Regulators should be on high alert for Virgin Media and O2 merger

This article is more than 4 years old
Nils Pratley

Parent companies seem to be motivated primarily by the chance to extract a few cost savings

Prepare to be told that the proposed merger of Virgin Media and O2, now officially under discussion, will “reshape” the industry in the UK. In practice it will probably do the opposite. A combination of the biggest cable owner and the biggest mobile operator is far more likely to cement market shares. Regulators should be on high alert.

Both parent companies – Liberty Global in Virgin’s case and Spanish group Telefónica with O2 – seem to be motivated primarily by the chance to extract a few cost savings. Making life hell for BT may be well down their list of priorities.

John Malone, Liberty’s 79-year-old founder and driving force, is an opportunistic deal-maker who has seen that mobile and fixed-line assets are converging in the age of 5G. He wants a UK mobile partner, which means either O2 or Vodafone.

In the case of debt-laden Telefónica, its plan A – a £10bn sale of O2 to Hong Kong’s CK Hutchison, owner of Three – was blocked by regulators in 2016. A deal with Liberty is its next best option. Telefónica gets to extract a few billion quid of cash in equalisation payments to make the new venture a 50-50 enterprise. But its UK assets also become less risky in the new converged world.

Analysts reckon Virgin/O2 may be able to save £500m a year in combination, but don’t expect much (or any) of that sum to be redeployed in price cuts for consumers. Instead, we’ll be told the savings are required to fund the next round of investment in broadband and 5G infrastructure.

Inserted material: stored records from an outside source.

(* ===== verification/HeapAppProofs.v ===== *)
(** * The application's promises

    Against the [EventQueue] interface: pausing reorders and loses nothing, and
    a resumed application catches up.  Against the chunk table's map: the live
    counters are those of the reference heap the events describe.  And what the
    snapshot pass carries over, what pausing freezes, and where the incremental
    heat map departs from the table. *)

From S2P Require Import Prelude Abi Ring ChunkTable ChunkTableSpec ChunkTableMap Grid ProcMaps RegionMap HeatMap.
From S2P Require Import ChunkReader HeapWalker Capabilities Theme Metrics Session HeapApp.

(** ** The interface *)

(** [pending]: the events a source has accepted and not handed out.  A drain
    hands out a prefix of them, as long as it was asked for if there are that
    many, and leaves the rest. *)
Class EventQueue (S : Type) `{!EventSource S} := {
  source_ok : S -> Prop;
  pending : S -> list HvEvent;
  drain_takes s n : source_ok s -> src_attached s = true -> 0 <= n ->
    let '(s', out) := src_drain s n in
    out = take (Z.to_nat n) (pending s) /\ pending s' = drop (Z.to_nat n) (pending s) /\
    source_ok s' /\ src_attached s' = true
}.

(** ** The ring implements it *)
Lemma drain_loop_out r b : forall t h out,
  drain_loop r b t h out = ((drain_loop r b t h []).1, out ++ (drain_loop r b t h []).2).
Proof.
  induction b as [|b IH]; intros t h out; cbn [drain_loop]; [by rewrite app_nil_r|].
  destruct (t =? h); [by rewrite app_nil_r|]. destruct (op_accepted _ _ _); [|by rewrite app_nil_r].
  rewrite IH. rewrite (IH _ _ ([] ++ _)). cbn. by rewrite <- app_assoc.
Qed.
(* ===== verification/EventLoop.v ===== *)
(** * The event loop (src/src/tui/event_loop.h, event_loop.cpp)

    One frame after another: resize at the frame boundary, drain, update, draw
    and write only when something is dirty, wait for the deadline while serving
    the keyboard.  The application is an interface, [LoopApp].  What the system
    answers during one frame is a [Frame]: the clock, the signals' flags, the
    terminal's size, the writes and the polls. *)

From Stdlib Require Import String.
From S2P Require Import Prelude Framebuffer Capabilities Renderer.

Definition kNsPerSec : Z := 1000 * 1000 * 1000.
Definition kInputChunk : Z := 64.
Definition kFpsSamples : nat := 30.

(** [clock_gettime]'s seconds and nanoseconds. *)
Definition monotonic_ns (sec nsec : Z) : Z := sec ⊠ kNsPerSec ⊞ nsec.

(** The answer of [ioctl(TIOCGWINSZ)]: columns and rows. *)
Definition terminal_size (answer : option (Z * Z)) : option (Z * Z) :=
  match answer with
  | None => None
  | Some (col, row) => if (col =? 0) || (row =? 0) then None else Some (col, row)
  end.

Inductive LoopExit := Quit | FrameLimit | TooSmall | WriteFailed | ResizeFailed.
#[export] Instance LoopExit_eq_dec : EqDecision LoopExit.
Proof. solve_decision. Defined.

Definition loop_exit_str (e : LoopExit) : list Z :=
  match e with
  | Quit => str "quit"
  | FrameLimit => str "frame limit reached"
  | TooSmall => str "terminal is too small"
  | WriteFailed => str "the terminal went away"
  | ResizeFailed => str "could not allocate for the new size"
  end.

Record FrameTiming := mkTiming { tm_drain : Z; tm_update : Z; tm_draw : Z; tm_diff : Z; tm_write : Z; tm_total : Z }.
Definition no_timing : FrameTiming := mkTiming 0 0 0 0 0 0.

(** [ls_fps] is the quotient the double is computed from. *)
Record LoopStats := mkLoopStats {
  ls_frames : Z;
  ls_drawn : Z;
  ls_skipped : Z;
  ls_repaints : Z;
  ls_writes : Z;
  ls_bytes_written : Z;
  ls_events : Z;
  ls_overruns : Z;
  ls_last : FrameTiming;
  ls_worst : FrameTiming;
  ls_fps : Z * Z
}.
Definition no_stats : LoopStats := mkLoopStats 0 0 0 0 0 0 0 0 no_timing no_timing (0, 1).

(** [la_quit]: the application has called [request_quit]. *)
Class LoopApp (A : Type) := {
  la_drain : A -> A * Z;
  la_update : A -> Z -> A * bool;
  la_key : A -> Z -> A * bool;
  la_animating : A -> bool;
  la_take_stats_reset : A -> A * bool;
  la_resized : A -> Z -> Z -> A;
  la_draw : A -> Framebuffer -> LoopStats -> A * Framebuffer;
  la_quit : A -> bool
}.

Record LoopConfig := mkLoopConfig {
  lc_target_fps : Z;
  lc_color : ColorMode;
  lc_min_width : Z;
  lc_min_height : Z;
  lc_max_frames : Z
}.
Definition default_config : LoopConfig := mkLoopConfig 60 TrueColor 20 6 0.

Record EventLoop := mkLoop {
  el_cfg : LoopConfig;
  el_fb : Framebuffer;
  el_r : Renderer;
  el_stats : LoopStats;
  el_period_ns : Z;
  el_samples : list (Z * Z);
  el_fps_next : nat;
  el_fps_count : nat;
  el_input_open : bool;
  el_exit : LoopExit
}.

Definition new_loop (cfg : LoopConfig) : EventLoop :=
  let fps := if lc_target_fps cfg =? 0 then 1 else lc_target_fps cfg in
  mkLoop cfg new_fb (set_color_mode new_renderer (lc_color cfg)) no_stats (kNsPerSec / fps)
    (replicate kFpsSamples (0, 0)) 0 0 true Quit.

Definition set_screen (l : EventLoop) (f : Framebuffer) (r : Renderer) : EventLoop :=
  mkLoop (el_cfg l) f r (el_stats l) (el_period_ns l) (el_samples l) (el_fps_next l) (el_fps_count l)
    (el_input_open l) (el_exit l).
Definition set_stats (l : EventLoop) (s : LoopStats) : EventLoop :=
  mkLoop (el_cfg l) (el_fb l) (el_r l) s (el_period_ns l) (el_samples l) (el_fps_next l) (el_fps_count l)
    (el_input_open l) (el_exit l).
Definition set_samples (l : EventLoop) (s : list (Z * Z)) (next count : nat) : EventLoop :=
  mkLoop (el_cfg l) (el_fb l) (el_r l) (el_stats l) (el_period_ns l) s next count (el_input_open l) (el_exit l).
Definition set_input (l : EventLoop) (b : bool) : EventLoop :=
  mkLoop (el_cfg l) (el_fb l) (el_r l) (el_stats l) (el_period_ns l) (el_samples l) (el_fps_next l) (el_fps_count l)
    b (el_exit l).
Definition set_exit (l : EventLoop) (e : LoopExit) : EventLoop :=
  mkLoop (el_cfg l) (el_fb l) (el_r l) (el_stats l) (el_period_ns l) (el_samples l) (el_fps_next l) (el_fps_count l)
    (el_input_open l) e.

(** [EventLoop::resize]; reserving the renderer's buffer has no other effect. *)
Definition loop_resize (l : EventLoop) (w h : Z) : EventLoop * bool :=
  let '(f, ok) := resize (el_fb l) w h in
  if negb ok then (l, false) else (set_screen l f (el_r l), true).

(** ** Waiting for the deadline *)

Inductive ReadInput := Bytes (l : list Z) | Eof | ReadFailed (errno : Z).
Inductive PollAnswer :=
  | PollFailed (errno : Z)
  | PollTimedOut
  | PollInput (r : ReadInput)
  | PollHangup
  | PollOther.
Definition EAGAIN : Z := 11.

(** One turn of the loop: the quit flag as its top sees it, the clock, what
    [poll] answers, and the quit flag after the keys. *)
Record Turn := mkTurn { tn_quit : bool; tn_now : Z; tn_poll : PollAnswer; tn_quit_after : bool }.

Section Loop.
Context {A : Type} `{!LoopApp A}.

Definition press (st : A * bool) (byte : Z) : A * bool :=
  let '(a, dirty) := st in
  let '(a, changed) := la_key a byte in (a, dirty || changed).

(** What ended the wait: the deadline, a quit, or the end of the listed turns. *)
Inductive WaitEnd := WaitOver | WaitQuit | WaitStuck.

Fixpoint wait_for_deadline (turns : list Turn) (l : EventLoop) (a : A) (deadline : Z) (dirty : bool)
    : EventLoop * A * bool * WaitEnd :=
  match turns with
  | [] => (l, a, dirty, WaitStuck)
  | t :: turns =>
      if tn_quit t || la_quit a then (set_exit l Quit, a, dirty, WaitQuit)
      else if deadline <=? tn_now t then (l, a, dirty, WaitOver)
      else if negb (el_input_open l) then (l, a, dirty, WaitOver)
      else
        match tn_poll t with
        | PollFailed e =>
            if e =? EINTR then (l, a, dirty, WaitOver)
            else wait_for_deadline turns (set_input l false) a deadline dirty
        | PollTimedOut => (l, a, dirty, WaitOver)
        | PollInput (Bytes bytes) =>
            let '(a, dirty) := foldl press (a, dirty) bytes in
            if tn_quit_after t || la_quit a then (set_exit l Quit, a, dirty, WaitQuit)
            else wait_for_deadline turns l a deadline dirty
        | PollInput Eof => wait_for_deadline turns (set_input l false) a deadline dirty
        | PollInput (ReadFailed e) =>
            wait_for_deadline turns (if negb (e =? EINTR) && negb (e =? EAGAIN) then set_input l false else l)
              a deadline dirty
        | PollHangup => wait_for_deadline turns (set_input l false) a deadline dirty
        | PollOther => wait_for_deadline turns l a deadline dirty
        end
  end.

(** ** One frame *)

Record Clock := mkClock {
  ck_start : Z; ck_drained : Z; ck_updated : Z; ck_drawn : Z; ck_diffed : Z; ck_written : Z; ck_end : Z }.

(** [fr_resize]: a resize request is pending; [fr_size]: what the measurement
    answers. *)
Record Frame := mkFrame {
  fr_quit : bool;
  fr_resize : bool;
  fr_size : option (Z * Z);
  fr_clock : Clock;
  fr_writes : list WriteReply;
  fr_turns : list Turn
}.

(** What reaches the terminal, in order; a history variable. *)
Inductive Output := OutResize (w h : Z) | OutBytes (sent : list Z).

Record Running := mkRunning {
  rn_loop : EventLoop; rn_app : A; rn_dirty : bool; rn_full : bool; rn_trace : list Output }.

(** How a frame ends. *)
Inductive FrameEnd := NextFrame | LoopEnds (e : LoopExit) | FrameStuck.

(** [[r]]: the diagnostics start afresh. *)
Definition reset_diagnostics (s : Running) : Running :=
  let '(a, reset) := la_take_stats_reset (rn_app s) in
  if reset then
    mkRunning (set_samples (set_stats (rn_loop s) no_stats) (replicate kFpsSamples (0, 0)) 0 0) a true (rn_full s)
      (rn_trace s)
  else mkRunning (rn_loop s) a (rn_dirty s) (rn_full s) (rn_trace s).

Definition count_frame (s : LoopStats) : LoopStats :=
  mkLoopStats (ls_frames s ⊞ 1) (ls_drawn s) (ls_skipped s) (ls_repaints s) (ls_writes s) (ls_bytes_written s)
    (ls_events s) (ls_overruns s) (ls_last s) (ls_worst s) (ls_fps s).
Definition count_repaint (s : LoopStats) : LoopStats :=
  mkLoopStats (ls_frames s) (ls_drawn s) (ls_skipped s) (ls_repaints s ⊞ 1) (ls_writes s) (ls_bytes_written s)
    (ls_events s) (ls_overruns s) (ls_last s) (ls_worst s) (ls_fps s).
Definition count_events (s : LoopStats) (n : Z) : LoopStats :=
  mkLoopStats (ls_frames s) (ls_drawn s) (ls_skipped s) (ls_repaints s) (ls_writes s) (ls_bytes_written s)
    (ls_events s ⊞ n) (ls_overruns s) (ls_last s) (ls_worst s) (ls_fps s).
Definition count_write (s : LoopStats) (bytes : Z) : LoopStats :=
  mkLoopStats (ls_frames s) (ls_drawn s) (ls_skipped s) (ls_repaints s) (ls_writes s ⊞ 1) (ls_bytes_written s ⊞ bytes)
    (ls_events s) (ls_overruns s) (ls_last s) (ls_worst s) (ls_fps s).
Definition count_drawn (s : LoopStats) : LoopStats :=
  mkLoopStats (ls_frames s) (ls_drawn s ⊞ 1) (ls_skipped s) (ls_repaints s) (ls_writes s) (ls_bytes_written s)
    (ls_events s) (ls_overruns s) (ls_last s) (ls_worst s) (ls_fps s).
Definition count_skipped (s : LoopStats) : LoopStats :=
  mkLoopStats (ls_frames s) (ls_drawn s) (ls_skipped s ⊞ 1) (ls_repaints s) (ls_writes s) (ls_bytes_written s)
    (ls_events s) (ls_overruns s) (ls_last s) (ls_worst s) (ls_fps s).

(** The resize at the frame boundary. *)
Definition apply_resize (fr : Frame) (s : Running) : Running + LoopExit :=
  let l := rn_loop s in
  if negb (fr_resize fr) then inl s
  else
    let '(w, h) :=
      match terminal_size (fr_size fr) with
      | Some size => size
      | None => if fb_empty (el_fb l) then (80, 24) else (fb_w (el_fb l), fb_h (el_fb l))
      end in
    if (w <? lc_min_width (el_cfg l)) || (h <? lc_min_height (el_cfg l)) then inr TooSmall
    else if negb (w =? fb_w (el_fb l)) || negb (h =? fb_h (el_fb l)) then
      let '(l, ok) := loop_resize l w h in
      if negb ok then inr ResizeFailed
      else inl (mkRunning (set_stats l (count_repaint (el_stats l))) (la_resized (rn_app s) w h) true true
                  (rn_trace s ++ [OutResize w h]))
    else inl s.

(** Drain and update. *)
Definition advance (fr : Frame) (s : Running) : Running :=
  let '(a, n) := la_drain (rn_app s) in
  let l := set_stats (rn_loop s) (count_events (el_stats (rn_loop s)) n) in
  let '(a, changed) := la_update a (ck_drained (fr_clock fr)) in
  mkRunning l a (rn_dirty s || negb (n =? 0) || changed || la_animating a) (rn_full s) (rn_trace s).

(** Draw, diff, write and swap; [None] while the write replies run out. *)
Definition paint (fr : Frame) (s : Running) : option (Running + LoopExit) :=
  let l := rn_loop s in
  let '(a, f) := la_draw (rn_app s) (el_fb l) (el_stats l) in
  let '(r, bytes) := render (el_r l) f (rn_full s) in
  let '(sent, delivered) := if bytes =? 0 then ([], Some true) else flush r (fr_writes fr) in
  match delivered with
  | None => None
  | Some false => Some (inr WriteFailed)
  | Some true =>
      let st := if bytes =? 0 then el_stats l else count_write (el_stats l) bytes in
      Some (inl (mkRunning (set_stats (set_screen l (swap f empty_cell) r) (count_drawn st)) a false false
                  (rn_trace s ++ [OutBytes sent])))
  end.

(** The timings of the frame; the phases of a skipped draw stay zero. *)
Definition frame_timing (c : Clock) (painted : bool) : FrameTiming :=
  mkTiming (ck_drained c ⊟ ck_start c) (ck_updated c ⊟ ck_drained c)
    (if painted then ck_drawn c ⊟ ck_updated c else 0) (if painted then ck_diffed c ⊟ ck_drawn c else 0)
    (if painted then ck_written c ⊟ ck_diffed c else 0) (ck_end c ⊟ ck_start c).

Definition note_timing (l : EventLoop) (t : FrameTiming) : EventLoop :=
  let s := el_stats l in
  set_stats l (mkLoopStats (ls_frames s) (ls_drawn s) (ls_skipped s) (ls_repaints s) (ls_writes s) (ls_bytes_written s)
    (ls_events s) (if el_period_ns l <? tm_total t then ls_overruns s ⊞ 1 else ls_overruns s) t
    (if tm_total (ls_worst s) <? tm_total t then t else ls_worst s) (ls_fps s)).

(** The rate over the last samples. *)
Definition note_rate (l : EventLoop) (updated : Z) : EventLoop :=
  let s := el_stats l in
  let samples := <[el_fps_next l := (updated, ls_drawn s)]> (el_samples l) in
  let next := ((el_fps_next l + 1) mod kFpsSamples)%nat in
  let count := if (el_fps_count l <? kFpsSamples)%nat then Datatypes.S (el_fps_count l) else el_fps_count l in
  let l := set_samples l samples next count in
  if (2 <=? count)%nat then
    let oldest := ((next + kFpsSamples - count) mod kFpsSamples)%nat in
    let '(ns, drawn) := samples !!! oldest in
    let elapsed := updated ⊟ ns in
    let fps := if elapsed =? 0 then (0, 1) else ((ls_drawn s ⊟ drawn) * kNsPerSec, elapsed) in
    set_stats l (mkLoopStats (ls_frames s) (ls_drawn s) (ls_skipped s) (ls_repaints s) (ls_writes s)
      (ls_bytes_written s) (ls_events s) (ls_overruns s) (ls_last s) (ls_worst s) fps)
  else l.

(** What follows the drawing. *)
Definition finish (fr : Frame) (painted : bool) (s : Running) : Running * FrameEnd :=
  let c := fr_clock fr in
  let l := note_rate (note_timing (rn_loop s) (frame_timing c painted)) (ck_updated c) in
  let '(l, a, dirty, e) := wait_for_deadline (fr_turns fr) l (rn_app s) (ck_start c ⊞ el_period_ns l) (rn_dirty s) in
  let s := mkRunning l a dirty (rn_full s) (rn_trace s) in
  (s, match e with WaitOver => NextFrame | WaitQuit => LoopEnds (el_exit l) | WaitStuck => FrameStuck end).

Definition frame (fr : Frame) (s : Running) : Running * FrameEnd :=
  if fr_quit fr || la_quit (rn_app s) then (s, LoopEnds Quit)
  else
    let s := reset_diagnostics s in
    let l := rn_loop s in
    if negb (lc_max_frames (el_cfg l) =? 0) && (lc_max_frames (el_cfg l) <=? ls_frames (el_stats l))
    then (s, LoopEnds FrameLimit)
    else
      let s := mkRunning (set_stats l (count_frame (el_stats l))) (rn_app s) (rn_dirty s) (rn_full s) (rn_trace s) in
      match apply_resize fr s with
      | inr e => (s, LoopEnds e)
      | inl s =>
          let s := advance fr s in
          if rn_dirty s then
            match paint fr s with
            | None => (s, FrameStuck)
            | Some (inr e) => (s, LoopEnds e)
            | Some (inl s) => finish fr true s
            end
          else
            finish fr false (mkRunning (set_stats (rn_loop s) (count_skipped (el_stats (rn_loop s)))) (rn_app s)
                               (rn_dirty s) (rn_full s) (rn_trace s))
      end.

(** [run]: frames until one ends the loop; [None] while they last.  The first
    frame has a resize request pending. *)
Fixpoint frames (frs : list Frame) (s : Running) : Running * option LoopExit :=
  match frs with
  | [] => (s, None)
  | fr :: frs =>
      match frame fr s with
      | (s, NextFrame) => frames frs s
      | (s, LoopEnds e) => (s, Some e)
      | (s, FrameStuck) => (s, None)
      end
  end.

Definition first_request (fr : Frame) : Frame :=
  mkFrame (fr_quit fr) true (fr_size fr) (fr_clock fr) (fr_writes fr) (fr_turns fr).

Definition run (l : EventLoop) (a : A) (frs : list Frame) : Running * option LoopExit :=
  let l := set_samples l (replicate kFpsSamples (0, 0)) 0 0 in
  let s := mkRunning l a true true [] in
  match frs with
  | [] => (s, None)
  | fr :: frs => frames (first_request fr :: frs) s
  end.

End Loop.
Arguments Running : clear implicits.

Up to a point, that argument has merit – massive spending on new kit is needed – but it would be nice if competition authorities remembered to extract a few up-front benefits for consumers. Opportunities don’t come along often.

Unfortunately, the regulator’s hand is weak. BT’s purchase of EE was approved in 2016 with no competition remedies, which paved the way for the copycat deal now coming into view. Perhaps a merger involving Virgin Media was inevitable, as deal-making investment bankers have been saying for ages, but the logic feels dispiritingly defensive.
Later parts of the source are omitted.